Usage
plotPCASCESet(object, ntop = 500, ncomponents = 2, exprs_values = "exprs", colour_by = NULL, shape_by = NULL, size_by = NULL, feature_set = NULL, return_SCESet = FALSE, scale_features = TRUE, draw_plot = TRUE, pca_data_input = "exprs", selected_variables = NULL, detect_outliers = FALSE, theme_size = 10, legend = "auto")
"plotPCA"(object, ntop = 500, ncomponents = 2, exprs_values = "exprs", colour_by = NULL, shape_by = NULL, size_by = NULL, feature_set = NULL, return_SCESet = FALSE, scale_features = TRUE, draw_plot = TRUE, pca_data_input = "exprs", selected_variables = NULL, detect_outliers = FALSE, theme_size = 10, legend = "auto")
Arguments
ntop
numeric scalar indicating the number of most variable features to
use for the PCA. Default is 500, but any ntop argument is
overrided if the feature_set argument is non-NULL.
ncomponents
numeric scalar indicating the number of principal
components to plot, starting from the first principal component. Default is
2. If ncomponents is 2, then a scatterplot of PC2 vs PC1 is produced.
If ncomponents is greater than 2, a pairs plots for the top components
is produced.
exprs_values
character string indicating which values should be used
as the expression values for this plot. Valid arguments are "tpm"
(default; transcripts per million), "norm_tpm" (normalised TPM
values), "fpkm" (FPKM values), "norm_fpkm" (normalised FPKM
values), "counts" (counts for each feature), "norm_counts",
"cpm" (counts-per-million), "norm_cpm" (normalised
counts-per-million), "exprs" (whatever is in the 'exprs' slot
of the SCESet object; default), "norm_exprs" (normalised
expression values) or "stand_exprs" (standardised expression values)
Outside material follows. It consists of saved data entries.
(** Masking with a list of patterns of which all but the last have no boundaries. *)
Lemma masked_finds_none t l :
  Forall (λ rx, foreign 42 REDACTED (snd rx)) l → Forall (λ rx, unedged (snd rx)) l →
  Forall (λ rx, ¬ finds (foldl (λ m rx, sub (snd rx) REDACTED m) t l) rx) l.
Proof.
  induction l as [|rx l IH] using rev_ind; [constructor|].
  intros [Hf [Hfr _]%Forall_cons]%Forall_app [Hu [Hur _]%Forall_cons]%Forall_app.
  rewrite foldl_app. cbn. specialize (IH Hf Hu). apply Forall_app. split.
  - rewrite Forall_forall in *. intros rx' Hin. unfold finds. rewrite sub_adds_nothing with (star := 42);
      [done|done|done|by eapply foreign_takes|by apply Hf|by apply Hu|].
    by apply not_true_is_false, IH.
  - apply Forall_cons. split; [|constructor]. unfold finds.
    rewrite sub_cleans with (star := 42); [done|done|done|done|by left].
Qed.

Lemma redact_text_clean t : find_secret (redact_text t) = None.
Proof.
  apply find_secret_None. unfold redact_text. pose proof secrets_foreign as Hf.
  destruct secrets_split as (l & rx & body & E & Hu & Erx & Hb). rewrite E in *.
  apply Forall_app in Hf as [Hf [Hfr _]%Forall_cons].
  rewrite foldl_app. cbn. pose proof (masked_finds_none t l Hf Hu) as Hl. apply Forall_app. split.
  - rewrite Forall_forall in *. intros rx' Hin. unfold finds. rewrite sub_adds_nothing with (star := 42);
      [done|done|done|by eapply foreign_takes|by apply Hf|by apply Hu|].
    by apply not_true_is_false, Hl.
  - apply Forall_cons. split; [|constructor]. unfold finds.
    rewrite sub_cleans with (star := 42); [done..|]. right. rewrite Erx. by apply bounded_edged.
Qed.

Lemma first_some_None {A} (l : list (option A)) : (∀ x, x ∈ l → x = None) → first_some l = None.
Proof.
  induction l as [|x l IH]; [done|]. intros H. rewrite (H x) by (by left). apply IH.
  intros y Hy. apply H. by right.
Qed.

Lemma mark_clean : find_secret REDACTED = None.
Proof.
  apply find_secret_None. eapply Forall_impl; [apply secrets_foreign|].
  intros rx Hf (a & m & b & E & Hm)%search_spec. apply Hf in Hm as [_ (c & Hc & Hn)].
  apply Hn. rewrite E. apply elem_of_app. right. apply elem_of_app. by left.
Qed.

(** What is masked shows no secret: neither a key that bears one, nor one in a text. *)
Theorem redact_clean v : contains_secret (redact v) = None.
Proof.
  induction v as [|b|x|s|l IH|l IH] using json_nested_ind; cbn [redact contains_secret]; try done.
  - by rewrite redact_text_clean.
  - apply first_some_None. intros x Hx. rewrite map_map in Hx.
    apply list_elem_of_In, in_map_iff in Hx as (v & <- & Hv%list_elem_of_In).
    rewrite Forall_forall in IH. by apply IH.
  - apply first_some_None. intros x ([k [v found]] & <- & Hx)%list_elem_of_In%in_map_iff.
    apply list_elem_of_In, dict_of_elem in Hx. rewrite map_map in Hx.
    apply list_elem_of_In, in_map_iff in Hx as ([k' v'] & [= <- <- <-] & Hx%list_elem_of_In).
    apply dict_of_elem, list_elem_of_In, in_map_iff in Hx as ([k0 v0] & [= <- <-] & Hx%list_elem_of_In).
    cbn [fst snd]. destruct (key_is_secret k0).
    { change (option_map (λ p, cat ["value matches secret pattern "; py_repr p]) (find_secret REDACTED) = None).
      by rewrite mark_clean. }
    cbn [andb].
    rewrite Forall_forall in IH. by apply (IH (k0, v0)).
Qed.

(** *** What masking keeps *)

Lemma sub_nothing ps mark prev s :
  search ps prev s = false → sub_from ps mark 0 prev s = s.
Proof.
  revert prev. induction s as [|c s IH]; intros prev; cbn [search sub_from]; [done|].
  destruct (match_here ps prev (c :: s)); [done|]. intros H. by rewrite IH.
Qed.

Lemma redact_text_same t : find_secret t = None → redact_text t = t.
Proof.
  rewrite find_secret_None. unfold redact_text. induction SECRET_REGEXES as [|rx l IH]; [done|].
  intros [Hrx Hl]%Forall_cons. cbn. unfold sub. rewrite sub_nothing; [by apply IH|].
  by apply not_true_is_false.
Qed.

(** A value whose mappings have distinct keys, none of them naming a secret. *)
Fixpoint unmarked (v : json) : Prop :=
  match v with
  | JArr l => Forall id (map unmarked l)
  | JObj l => NoDup (map fst l) ∧ Forall id (map (λ kv, key_is_secret (fst kv) = false ∧ unmarked (snd kv)) l)
  | _ => True
  end.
or any other named element of the assayData slot of the SCESet
object that can be accessed with the get_exprs function.
colour_by
character string defining the column of pData(object) to
be used as a factor by which to colour the points in the plot.
shape_by
character string defining the column of pData(object) to
be used as a factor by which to define the shape of the points in the plot.
size_by
character string defining the column of pData(object) to
be used as a factor by which to define the size of points in the plot.
feature_set
character, numeric or logical vector indicating a set of
features to use for the PCA. If character, entries must all be in
featureNames(object). If numeric, values are taken to be indices for
features. If logical, vector is used to index features and should have length
equal to nrow(object).
return_SCESet
logical, should the function return an SCESet
object with principal component values for cells in the
reducedDimension slot. Default is FALSE, in which case a
ggplot object is returned.
scale_features
logical, should the expression values be standardised
so that each feature has unit variance? Default is TRUE.
draw_plot
logical, should the plot be drawn on the current graphics
device? Only used if return_SCESet is TRUE, otherwise the plot
is always produced.
pca_data_input
character argument defining which data should be used
as input for the PCA. Possible options are "exprs" (default), which
uses expression data to produce a PCA at the cell level; "pdata" which
uses numeric variables from pData(object) to do PCA at the cell level;
and "fdata" which uses numeric variables from fData(object) to
do PCA at the feature level.
selected_variables
character vector indicating which variables in
pData(object) to use for the phenotype-data based PCA. Ignored if
the argument pca_data_input is anything other than "pdata".
detect_outliers
logical, should outliers be detected in the PC plot?
Only an option when pca_data_input argument is "pdata". Default
is FALSE.
theme_size
numeric scalar giving default font size for plotting theme
(default is 10).
legend
character, specifying how the legend(s) be shown? Default is
"auto", which hides legends that have only one level and shows others.
Alternatives are "all" (show all legends) or "none" (hide all legends).